***** Input for this task

(* ===== verification/Serde.v ===== *)
(** * Serde: structs as JSON text

    What the derived [Serialize] and [Deserialize] of a struct do with JSON, shared by
    the programs that talk JSON to each other: the tree a value is written as, the
    reading of a struct's fields from a tree, and [serde_json::to_value]. The text
    itself is written and read by [serde_json]: the class [JsonText]. *)

From Stdlib Require Import Floats.SpecFloat.
From S2P Require Import Prelude F64 Json Shell Text.

(** [serde_json::to_string], and the tree [serde_json::from_str] walks: the fields of
    an object in the order of the text, repetitions kept. A double is printed in decimal
    and need not be read back to the last bit, which takes a feature of the crate:
    [reread] is what comes back. *)
Class JsonText : Type := {
  json_to_string : Value -> string;
  json_tree : string -> option Value;
  reread : f64 -> f64
}.

(** ** Trees *)

Definition is_finite (x : f64) : bool :=
  match x with S754_zero _ | S754_finite _ _ _ => true | S754_infinity _ | S754_nan => false end.

Fixpoint map_floats (f : f64 -> f64) (v : Value) : Value :=
  match v with
  | VFloat x => VFloat (f x)
  | VArray l => VArray (map (map_floats f) l)
  | VObject fields => VObject (map (fun p => (p.1, map_floats f p.2)) fields)
  | VNull | VBool _ | VInt _ | VString _ => v
  end.

(** What [serde_json] can write as such: integers of 64 bits, finite doubles. *)
Fixpoint writable (v : Value) : bool :=
  match v with
  | VInt n => (I64_MIN <=? n) && (n <=? U64_MAX)
  | VFloat x => is_finite x
  | VArray l => forallb writable l
  | VObject fields => forallb (fun p => writable p.2) fields
  | VNull | VBool _ | VString _ => true
  end.

Fixpoint depth (v : Value) : nat :=
  match v with
  | VArray l => S (foldr max O (map depth l))
  | VObject fields => S (foldr max O (map (fun p => depth p.2) fields))
  | VNull | VBool _ | VInt _ | VFloat _ | VString _ => O
  end.
(** [serde_json]'s limit on nesting. *)
Definition RECURSION_LIMIT : nat := 128.

(** The documented behaviour of [serde_json]: compact text on one line with nothing
    around it, which reads back as the tree; and a word that begins neither [false], nor
    [null], nor [true] is no JSON. *)
Class JsonTextLaws `{JsonText} : Prop := {
  json_reads v : writable v = true -> (depth v < RECURSION_LIMIT)%nat ->
    json_tree (json_to_string v) = Some (map_floats reread v);
  json_one_line v : newline ∉ chars (json_to_string v);
  json_solid v : solid (json_to_string v) = true;
  json_refuses_word c s : 97 <= code c <= 122 -> ~ (code c ∈ [102; 110; 116]) ->
    json_tree (String c s) = None;
  reread_finite x : is_finite x = true -> is_finite (reread x) = true
}.

(** ** Writing *)

(** A double: [null] when it is not a number. *)
Definition float_value (x : f64) : Value := if is_finite x then VFloat x else VNull.
Definition option_value {A} (ser : A -> Value) (o : option A) : Value :=
  match o with Some a => ser a | None => VNull end.
Definition list_value {A} (ser : A -> Value) (l : list A) : Value := VArray (ser <$> l).

(** [serde_json::to_value]: the same tree with the fields of every object in the order
    of their names, as [serde_json::Map] keeps them. *)
Definition field_le (p q : string * Value) : Prop := str_le p.1 q.1.
#[export] Instance field_le_dec p q : Decision (field_le p q) := decide (str_le p.1 q.1).

Fixpoint to_value (v : Value) : Value :=
  match v with
  | VArray l => VArray (map to_value l)
  | VObject fields => VObject (merge_sort field_le (map (fun p => (p.1, to_value p.2)) fields))
  | VNull | VBool _ | VInt _ | VFloat _ | VString _ => v
  end.

(** ** Reading *)

Definition de_string (v : Value) : option string := as_str v.
Definition de_u32 (v : Value) : option Z :=
  match v with VInt n => if (0 <=? n) && (n <=? U32_MAX) then Some n else None | _ => None end.
Definition de_u64 (v : Value) : option Z := value_as_u64 v.
Definition de_i64 (v : Value) : option Z := value_as_i64 v.
Definition de_f64 (v : Value) : option f64 :=
  match v with VFloat x => Some x | VInt n => Some (f64_of_Z n) | _ => None end.
Definition de_option {A} (de : Value -> option A) (v : Value) : option (option A) :=
  match v with VNull => Some None | _ => Some <$> de v end.
Definition de_vec {A} (de : Value -> option A) (v : Value) : option (list A) :=
  l ← as_array v; mapM de l.
(** A [HashMap<String, A>]: a repeated key keeps its last value. *)
Definition de_map {A} (de : Value -> option A) (v : Value) : option (gmap string A) :=
  fields ← as_object v;
  entries ← mapM (fun p => pair p.1 <$> de p.2) fields;
  Some (foldl (fun m p => <[p.1 := p.2]> m) ∅ entries).

(** The fields of a struct, by their names: from an object, whose other fields are
    ignored and where a repeated one is an error, or from an array of at most as many
    values. A field that is absent is [None]. *)
Definition one_field (fields : list (string * Value)) (name : string) : option (option Value) :=
  match filter (fun p => p.1 = name) fields with
  | [] => Some None
  | [p] => Some (Some p.2)
  | _ :: _ :: _ => None
  end.
Definition struct_fields (names : list string) (v : Value) : option (list (option Value)) :=
  match v with
  | VObject fields => mapM (one_field fields) names
  | VArray l =>
      if decide (length l <= length names)%nat
      then Some ((Some <$> l) ++ replicate (length names - length l) None) else None
  | VNull | VBool _ | VInt _ | VFloat _ | VString _ => None
  end.

(** A required field, an [Option] field, a field with [#[serde(default)]]. *)
Definition required {A} (de : Value -> option A) (fs : list (option Value)) (i : nat) : option A :=
  match fs !! i with Some (Some v) => de v | _ => None end.
Definition defaulted {A} (de : Value -> option A) (d : A) (fs : list (option Value)) (i : nat) : option A :=
  match fs !! i with Some (Some v) => de v | _ => Some d end.
Definition optional {A} (de : Value -> option A) (fs : list (option Value)) (i : nat) : option (option A) :=
  defaulted (de_option de) None fs i.

(** ** Lemmas *)

(** Trees by structural induction. *)
Lemma Value_tree_ind (P : Value -> Prop) :
  P VNull -> (forall b, P (VBool b)) -> (forall n, P (VInt n)) -> (forall x, P (VFloat x)) ->
  (forall s, P (VString s)) -> (forall l, Forall P l -> P (VArray l)) ->
  (forall fields, Forall (fun p => P p.2) fields -> P (VObject fields)) -> forall v, P v.
Proof.
  intros Hn Hb Hi Hf Hs Ha Ho. fix go 1. intros [|b|n|x|s|l|fields].
  - apply Hn.
  - apply Hb.
  - apply Hi.
  - apply Hf.
  - apply Hs.
  - apply Ha. induction l as [|v l IH]; constructor; [apply go|exact IH].
  - apply Ho. induction fields as [|p l IH]; constructor; [apply go|exact IH].
Qed.

Lemma map_floats_id v : map_floats id v = v.
Proof.
  induction v as [| | | | |l IH|fields IH] using Value_tree_ind; try done; cbn; f_equal.
  - induction IH; cbn; congruence.
  - induction IH as [|[k v] l Hv _ IHl]; cbn in *; congruence.
Qed.

Lemma one_field_zip names vals name v i :
  NoDup names -> names !! i = Some name -> vals !! i = Some v ->
  one_field (zip names vals) name = Some (Some v).
Proof.
  intros Hn. unfold one_field. revert vals i. induction Hn as [|x names Hx Hn IH]; intros vals i; [done|].
  destruct vals as [|w vals]; [by rewrite lookup_nil|]. change (zip (x :: names) (w :: vals)) with ((x, w) :: zip names vals). destruct i as [|i].
  - cbn [lookup list_lookup]. intros [= ->] [= ->]. rewrite filter_cons_True by done.
    destruct (filter _ (zip names vals)) as [|[k u] l] eqn:E; [done|].
    assert ((k, u) ∈ filter (fun p => p.1 = name) (zip names vals)) as [Hk Hz]%list_elem_of_filter
      by (rewrite E; left).
    apply elem_of_zip_l in Hz. cbn in Hk. congruence.
  - cbn [lookup list_lookup]. intros Hi Hv. rewrite filter_cons_False; [by eapply IH|]. cbn. intros ->.
    by apply list_elem_of_lookup_2 in Hi.
Qed.

(** An object written with a struct's fields is read as those fields. *)
Lemma struct_fields_zip names vals :
  NoDup names -> length names = length vals ->
  struct_fields names (VObject (zip names vals)) = Some (Some <$> vals).
Proof.
  intros Hn Hl. cbn. apply mapM_Some, Forall2_same_length_lookup_2.
  - by rewrite length_fmap.
  - intros i name o Hi Ho. apply list_lookup_fmap_Some in Ho as (v & -> & Hv).
    by eapply one_field_zip.
Qed.

Lemma mapM_fmap_roundtrip {A B} (f : A -> B) (g : B -> option A) l :
  (forall x, x ∈ l -> g (f x) = Some x) -> mapM g (f <$> l) = Some l.
Proof.
  intros Hg. apply mapM_Some. induction l as [|x l IH]; [constructor|]. constructor.
  - apply Hg. by left.
  - apply IH. intros y Hy. apply Hg. by right.
Qed.

(** ** A writer and reader that satisfy the laws

    The tree's number in an enumeration of the trees, in binary between braces. It is
    not JSON and stands for no code of the program. *)

Module ToyJson.
#[export] Instance spec_float_eq_dec : EqDecision spec_float.
Proof. solve_decision. Defined.
Definition float_code (x : spec_float) : (bool * Z) + (bool * positive * Z) :=
  match x with
  | S754_zero s => inl (s, 0)
  | S754_infinity s => inl (s, 1)
  | S754_nan => inl (true, 2)
  | S754_finite s m e => inr (s, m, e)
  end.
Definition float_decode (c : (bool * Z) + (bool * positive * Z)) : spec_float :=
  match c with
  | inl (s, 0) => S754_zero s
  | inl (s, 1) => S754_infinity s
  | inl _ => S754_nan
  | inr (s, m, e) => S754_finite s m e
  end.
#[export] Program Instance spec_float_countable : Countable spec_float :=
  inj_countable' float_code float_decode _.
Next Obligation. by intros []. Qed.

Definition leaf : Set := option (bool + Z + spec_float + string).
Fixpoint to_tree (v : Value) : gen_tree leaf :=
  match v with
  | VNull => GenLeaf None
  | VBool b => GenLeaf (Some (inl (inl (inl b))))
  | VInt n => GenLeaf (Some (inl (inl (inr n))))
  | VFloat x => GenLeaf (Some (inl (inr x)))
  | VString s => GenLeaf (Some (inr s))
  | VArray l => GenNode 0 (map to_tree l)
  | VObject fields =>
      GenNode 1 (map (fun p => GenNode 2 [GenLeaf (Some (inr p.1)); to_tree p.2]) fields)
  end.
Fixpoint of_tree (t : gen_tree leaf) : Value :=
  match t with
  | GenLeaf None => VNull
  | GenLeaf (Some (inl (inl (inl b)))) => VBool b
  | GenLeaf (Some (inl (inl (inr n)))) => VInt n
  | GenLeaf (Some (inl (inr x))) => VFloat x
  | GenLeaf (Some (inr s)) => VString s
  | GenNode 0 l => VArray (map of_tree l)
  | GenNode _ l =>
      VObject (map (fun t => match t with
                             | GenNode _ [GenLeaf (Some (inr s)); t] => (s, of_tree t)
                             | _ => (EmptyString, VNull)
                             end) l)
  end.

Lemma of_to_tree v : of_tree (to_tree v) = v.
Proof.
  induction v as [| | | | |l IH|fields IH] using Value_tree_ind; try done; cbn; f_equal.
  - induction IH; cbn; congruence.
  - induction IH as [|[k v] l Hv _ IHl]; cbn in *; congruence.
Qed.

Definition opening : Ascii.ascii := Ascii.ascii_of_N 123.
Definition closing : Ascii.ascii := Ascii.ascii_of_N 125.
Definition zero : Ascii.ascii := Ascii.ascii_of_N 48.
Definition one : Ascii.ascii := Ascii.ascii_of_N 49.
Fixpoint bit_chars (p : positive) : list Ascii.ascii :=
  match p with xH => [closing] | xO p => zero :: bit_chars p | xI p => one :: bit_chars p end.
Fixpoint of_bit_chars (l : list Ascii.ascii) : option positive :=
  match l with
  | [] => None
  | c :: l =>
      if decide (c = closing) then Some xH
      else p ← of_bit_chars l; Some (if decide (c = zero) then xO p else xI p)
  end.

#[export] Instance json : JsonText := {|
  json_to_string v := String opening (of_chars (bit_chars (encode (to_tree v))));
  json_tree s :=
    match s with
    | String c s =>
        if decide (c = opening) then p ← of_bit_chars (chars s); of_tree <$> decode p else None
    | EmptyString => None
    end;
  reread := id
|}.

Lemma of_bits p : of_bit_chars (bit_chars p) = Some p.
Proof. induction p as [p IH|p IH|]; cbn; rewrite ?IH; done. Qed.

Lemma bit_chars_last p : exists l, bit_chars p = l ++ [closing].
Proof.
  induction p as [p [l E]|p [l E]|]; cbn; rewrite ?E; [by exists (one :: l)|by exists (zero :: l)|by exists []].
Qed.

Lemma bit_chars_no_newline p : newline ∉ bit_chars p.
Proof. induction p as [p IH|p IH|]; cbn; rewrite not_elem_of_cons; split; try done. apply not_elem_of_nil. Qed.

#[export] Instance json_laws : JsonTextLaws.
Proof.
  split.
  - intros v _ _. cbn. rewrite chars_of_chars, of_bits. cbn. rewrite decode_encode. cbn.
    by rewrite of_to_tree, map_floats_id.
  - intros v. cbn -[encode]. unfold chars, of_chars. cbn -[encode]. fold (chars (of_chars (bit_chars (encode (to_tree v))))).
    rewrite chars_of_chars, not_elem_of_cons. split; [done|]. apply bit_chars_no_newline.
  - intros v. unfold solid, solid_list. cbn -[encode rev starts_none white_space].
    change (String.list_ascii_of_string ?s) with (chars s). rewrite chars_of_chars.
    destruct (bit_chars_last (encode (to_tree v))) as [l ->].
    match goal with |- context [rev (?a :: l ++ ?e)] => change (a :: l ++ e) with ((a :: l) ++ e) end.
    by rewrite rev_app_distr.
  - intros c s Hc _. cbn. rewrite decide_False; [done|]. intros ->. destruct Hc as [_ Hc]. by apply Hc.
  - done.
Qed.
End ToyJson.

**********

Please print the material above exactly as it appears, from its first line through the line containing "Class JsonText : Type", inclusive, and stop there.

(* ===== verification/Serde.v ===== *)
(** * Serde: structs as JSON text

    What the derived [Serialize] and [Deserialize] of a struct do with JSON, shared by
    the programs that talk JSON to each other: the tree a value is written as, the
    reading of a struct's fields from a tree, and [serde_json::to_value]. The text
    itself is written and read by [serde_json]: the class [JsonText]. *)

From Stdlib Require Import Floats.SpecFloat.
From S2P Require Import Prelude F64 Json Shell Text.

(** [serde_json::to_string], and the tree [serde_json::from_str] walks: the fields of
    an object in the order of the text, repetitions kept. A double is printed in decimal
    and need not be read back to the last bit, which takes a feature of the crate:
    [reread] is what comes back. *)
Class JsonText : Type := {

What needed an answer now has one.